Bedford-Stuyvesant’s Woodhull Hospital resumed operations Saturday, a week after the medical facility was forced to shut down and evacuate its patients due to a massive power failure incurred during a record-setting rainstorm that overtook the city on Sept. 29.
NYC Health + Hospitals/Woodhull announced that inpatient hospital operations were able to return Oct. 7 following a “thorough assessment and restoration” of its electrical systems. The hospital group said Woodhull’s outpatient services will operate on their typical weekday schedule starting Tuesday, Oct. 10.
The torrential rainstorm that inundated some parts of the five boroughs with more than a half-foot of rain triggered a power failure at Woodhull and forced the facility to run on emergency backup power while it transferred patients to other sites.
NYC Health + Hospitals, which operates the massive medical center, said the evacuation was necessary as Con Edison had to shut down the backup generator in order to fully restore power to Woodhull.
Staff at Woodhull Hospital met with city officials to coordinate an orderly evacuation of the facility as necessary repairs were estimated to take several days. As part of the coordinated effort, some 120 patients were transferred to other NYC Health + Hospitals facilities around the city via ambulances, ambulettes, FDNY vehicles and NYC Emergency Management vehicles.

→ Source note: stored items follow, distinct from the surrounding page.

Lemma thread_unblock_spec s s' t : sched_inv s -> thread_unblock s t = Ret s' ->
  sched_inv s' /\ has_status s t THREAD_BLOCKED /\
  fifo_ready_list s' = fifo_ready_list s ++ [t] /\ running s' = running s /\
  idle_thread s' = idle_thread s /\ initial_thread s' = initial_thread s /\
  intr_on s' = intr_on s /\ pages s' = pages s /\ next_tid s' = next_tid s /\
  forall x st, has_status s' x st <-> (x = t /\ st = THREAD_READY) \/ (x <> t /\ has_status s x st).
Proof.
  intros I H. pose proof I as [B R U]. unfold thread_unblock in H.
  apply obind_Ret in H as (th & Ht & H). apply thread_at_Ret in Ht. cbn [intr_disable] in H.
  apply assert_Ret in H as [Hb H]. apply bool_decide_eq_true in Hb.
  apply obind_Ret in H as (s1 & H1 & H). unfold thread_enqueue in H1. cbn in H1.
  apply assert_Ret in H1 as [_ H1]. rewrite (sb_policy s _ B) in H1. injection H1 as <-.
  apply obind_Ret in H as (s2 & H2 & H). unfold set_status, thread_at in H2. cbn in H2.
  rewrite Ht in H2. cbn in H2. injection H2 as <-.
  assert (has_status s t THREAD_BLOCKED) as Hbl by (by exists th).
  assert (t <> running s) as Hnr.
  { intros ->. by pose proof (has_status_fun s _ _ _ R Hbl). }
  set (s1 := set_threads (set_ready s (fifo_ready_list s ++ [t]))
               (<[t := with_status th THREAD_READY]> (threads s))).
  assert (forall x st, has_status s1 x st <->
    (x = t /\ st = THREAD_READY) \/ (x <> t /\ has_status s x st)) as HS.
  { intros x st. rewrite <- (status_update s _ th) by done. done. }
  assert (sched_inv s1) as I1.
  { split; [split| |]; try apply B.
    - cbn. apply NoDup_app. split_and!; [apply B| |apply NoDup_singleton].
      intros x Hx ->%list_elem_of_singleton.
      by pose proof (has_status_fun s _ _ _ Hbl (sb_ready s _ B _ Hx)).
    - intros x [Hx| ->%list_elem_of_singleton]%elem_of_app; apply HS; [right|by left].
      pose proof (sb_ready s _ B _ Hx) as Hr. split; [|done]. intros ->.
      by pose proof (has_status_fun s _ _ _ Hbl Hr).
    - intros x [[-> _]|[Hn Hx]]%HS; cbn; [left; apply elem_of_app; right; by left|].
      destruct (sb_ready_inv s _ B x Hx); [left; apply elem_of_app; by left|by right].
    - intros x. cbn. rewrite (sb_all s _ B), (alive_update s t th) by done.
      destruct (decide (x = t)) as [->|Hn].
      + split; [by left|]. intros _. exists th. by rewrite Hb.
      + naive_solver.
    - intros x [[_ ?]|[Hn Hx]]%HS; [done|]. by apply (sb_dying s _ B).
    - intros [[_ ?]|[Hn Hx]]%HS; [done|]. by apply (sb_idle s _ B).
    - intros x Hx. apply (sb_mem s _ B). by apply (dom_update s t th THREAD_READY).
    - apply HS. right. split; [by apply not_eq_sym|done].
    - intros x [[_ ?]|[Hn Hx]]%HS; [done|]. by apply U. }
  assert (sched_inv (set_intr s1 false)) as I1' by (by apply (sched_inv_ext s1)).
  destruct (intr_set_level_inv (set_intr s1 false) s' (intr_on s) I1' H) as [-> I2].
  split_and!; try done.
Qed.

Lemma thread_create_alloc_spec s s' nm prio t : sched_inv s ->
  thread_create_alloc s nm prio = Ret (s', t) ->
  (t = NULL /\ sched_inv s' /\ threads s' = threads s /\ running s' = running s /\
   idle_thread s' = idle_thread s) \/
  (t <> NULL /\ sched_inv s' /\ threads s !! t = None /\ running s' = running s /\
   idle_thread s' = idle_thread s /\ initial_thread s' = initial_thread s /\
   intr_on s' = intr_on s /\ next_tid s' = next_tid s /\
   forall x st, has_status s' x st <->
     (x = t /\ st = THREAD_BLOCKED) \/ (x <> t /\ has_status s x st)).
Proof.
  intros I H. pose proof I as [B R U]. unfold thread_create_alloc in H.
  destruct (pa_get_law (pages s) 1 (sb_pages s _ B) ltac:(lia))
    as [E|(p & a & E & HP & _ & (A1 & A2 & A3) & Hfree & Hused & Hrun & Hruns & Hf & Hfs)];
    rewrite E in H; cbn [obind] in H.
  { rewrite Z.eqb_refl in H. injection H as <- <-. left.
    assert (set_pages s (pages s) = s) as -> by (by destruct s). done. }
  unfold PHYS_BASE in A1. rewrite (proj2 (Z.eqb_neq a NULL)) in H by (unfold NULL; lia).
  apply obind_Ret in H as (s1 & H1 & H). injection H as <- <-.
  unfold init_thread in H1. apply assert_Ret in H1 as [Ha H1]. apply assert_Ret in H1 as [_ H1].
  cbn [intr_disable] in H1.
  assert (threads s !! a = None) as Hnone.
  { destruct (threads s !! a) as [x|] eqn:Ex; [|done]. exfalso.
    destruct (sb_mem s _ B a) as (_ & [->|(_ & _ & M & _)]); [by eexists| |].
    - apply Hf, B.
    - rewrite Hfree in M by (done || lia). done. }
  set (th := mk_thread 0 THREAD_BLOCKED _ _ prio None) in H1.
  set (s0 := set_all (set_threads (set_pages s p) (<[a := th]> (threads s))) (all_list s ++ [a])).
  assert (forall x st, has_status s0 x st <->
    (x = a /\ st = THREAD_BLOCKED) \/ (x <> a /\ has_status s x st)) as HS.
  { intros x st. unfold has_status, s0. cbn. destruct (decide (x = a)) as [->|Hn].
    - rewrite lookup_insert_eq. split.
      + intros (y & [= <-] & <-). by left.
      + intros [[_ ->]|[? _]]; [|done]. by exists th.
    - rewrite lookup_insert_ne by done. naive_solver. }
  assert (Hne : forall x st, has_status s x st -> x <> a).
  { intros x st (y & Hy & _) ->. congruence. }
  assert (sched_inv s0) as I0.
  { split; [split| |]; try apply B; try done.
    - intros x Hx. apply HS. right. pose proof (sb_ready s _ B _ Hx) as Hr.
      split; [by eapply Hne|done].
    - intros x [[_ ?]|[Hn Hx]]%HS; [done|]. by apply (sb_ready_inv s _ B).
    - cbn. apply NoDup_app. split_and!; [apply B| |apply NoDup_singleton].
      intros x (y & Hy & _)%(sb_all s _ B) ->%list_elem_of_singleton. congruence.
    - intros x. cbn. rewrite elem_of_app, list_elem_of_singleton, (sb_all s _ B).
      destruct (decide (x = a)) as [->|Hn].
      + rewrite lookup_insert_eq. split; [intros _; by exists th|by right].
      + rewrite lookup_insert_ne by done. naive_solver.
    - intros x [[_ ?]|[Hn Hx]]%HS; [done|]. by apply (sb_dying s _ B).
    - intros [[_ ?]|[Hn Hx]]%HS; [done|]. by apply (sb_idle s _ B).
    - cbn. apply Hfs, B.
    - intros x Hx. cbn in Hx. destruct (decide (x = a)) as [->|Hn].
      + split; [unfold NULL; lia|]. right. cbn. rewrite Hused by done. unfold in_range.
        replace ((a <=? a) && (a <? a + 4096 * 1)) with true by lia.
        split_and!; try done; unfold PHYS_BASE; lia.
      + rewrite lookup_insert_ne in Hx by done.
        destruct (sb_mem s _ B x Hx) as (N & [?|(M1 & M2 & M3 & M4)]);
          (split; [done|]); [by left|right].
        split_and!; [done|done| |by apply Hruns]. cbn. rewrite Hused by done.
        by destruct (in_range _ _ _).
    - apply HS. right. split; [by eapply Hne|done].
    - intros x [[_ ?]|[Hn Hx]]%HS; [done|]. by apply U. }
  right. assert (sched_inv (set_intr s0 false)) as I0' by (by apply (sched_inv_ext s0)).
  destruct (intr_set_level_inv (set_intr s0 false) s1 (intr_on s) I0' H1) as [-> I2].
  split_and!; try done; unfold NULL; lia.
Qed.

(** [set_tid] and [alloc_frame] keep every status. *)
Definition same_status s s' : Prop :=
  sched_inv s' /\ running s' = running s /\ idle_thread s' = idle_thread s /\
  initial_thread s' = initial_thread s /\ intr_on s' = intr_on s /\
  forall x st, has_status s' x st <-> has_status s x st.

Lemma set_tid_spec s s' t n : sched_inv s -> set_tid s t n = Ret s' -> same_status s s'.
Proof.
  intros I H. unfold set_tid in H. apply obind_Ret in H as (th & Ht & H).
  apply thread_at_Ret in Ht. injection H as <-.
  destruct (update_thread_inv s t th (mk_thread n (status th) (name th) (stack th)
    (priority th) (pcb th)) I Ht eq_refl) as [I' HS]. by split_and!.
Qed.

Lemma alloc_frame_spec s s' t n sp : sched_inv s -> alloc_frame s t n = Ret (s', sp) ->
  same_status s s'.
Proof.
  intros I H. unfold alloc_frame in H. apply obind_Ret in H as (th & Ht & H).
  apply thread_at_Ret in Ht. apply assert_Ret in H as [_ H]. injection H as <- _.
  destruct (update_thread_inv s t th (mk_thread (tid th) (status th) (name th)
    (u32 (stack th - n)) (priority th) (pcb th)) I Ht eq_refl) as [I' HS]. by split_and!.
Qed.

Lemma same_status_trans s1 s2 s3 : same_status s1 s2 -> same_status s2 s3 -> same_status s1 s3.
Proof.
  intros (I2 & A1 & A2 & A3 & A4 & A5) (I3 & B1 & B2 & B3 & B4 & B5).
  split_and!; try congruence. intros x st. by rewrite B5, A5.
Qed.

Lemma thread_create_finish_spec s s' t n : sched_inv s -> thread_create_finish s t n = Ret s' ->
  exists s1, same_status s s1 /\ thread_unblock s1 t = Ret s'.
Proof.
  intros I H. unfold thread_create_finish in H.
  apply obind_Ret in H as (s1 & H1 & H). apply set_tid_spec in H1; [|done].
  apply obind_Ret in H as ([s2 sp2] & H2 & H). apply alloc_frame_spec in H2; [|apply H1].
  apply obind_Ret in H as ([s3 sp3] & H3 & H). apply alloc_frame_spec in H3; [|apply H2].
  apply obind_Ret in H as ([s4 sp4] & H4 & H). apply alloc_frame_spec in H4; [|apply H3].
  exists s4. split; [|done]. eauto using same_status_trans.
Qed.

Lemma timer_interrupt_spec s s' y : sched_inv s -> timer_interrupt s = Ret (s', y) ->
  sched_step s s' /\ intr_on s' = false /\ (y = None -> running s' = running s) /\
  is_Some (threads s' !! running s).
Proof.
  intros I H. pose proof (si_running s I) as R. unfold timer_interrupt in H. apply assert_Ret in H as [_ H].
  apply obind_Ret in H as (s1 & H1 & H). unfold thread_tick in H1.
  apply obind_Ret in H1 as (t & Ht & H1). apply obind_Ret in H1 as (th & Hth & H1).
  destruct (if t =? _ then _ else _) as [[i k] u].
  set (s0 := set_ticks _ i k u _) in H1.
  assert (exists b, s1 = set_context s0 true b) as [b ->].
  { destruct (TIME_SLICE <=? _).
    - unfold intr_yield_on_return in H1. apply assert_Ret in H1 as [_ H1].
      injection H1 as <-. by exists true.
    - injection H1 as <-. by exists false. }
  cbn in H. assert (sched_inv (set_context (set_context s0 true b) false b)) as I1
    by (by apply (sched_inv_ext s)).
  destruct b.
  - apply obind_Ret in H as ([s2 old] & H2 & H). injection H as <- <-.
    destruct (thread_yield_spec _ s2 old I1 H2) as ((I2 & E1 & E2 & E3 & K & K') & Hi & Ho & Hr).
    by split_and!.
  - injection H as <- <-. split_and!; try done. destruct R as (x & Hx & _). by exists x.
Qed.
End Invariant.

A hospital spox said 50 of the patients who were transferred during the evacuation are set to return to Woodhull Hospital on Tuesday, Oct 10.
Mayor Eric Adams thanked the public servants who came together to ensure the transfer of patients was “orderly, coordinated, and safe.”
“With the necessary electrical repairs complete and essential services restored, NYC Health + Hospitals/Woodhull is ready to begin welcoming patients again,” said Adams.
Likewise, NYC Health + Hospitals/Woodhull CEO Gregory Calliste extended his thanks to everyone who answered the call to support the hospital “during this extraordinarily challenging week, culminating in the necessity to evacuate our patients.”
“Together, we stood united, prioritizing the safety and well-being of our patients above all else. Your contributions have left an indelible mark on our hospital’s history,” Calliste said.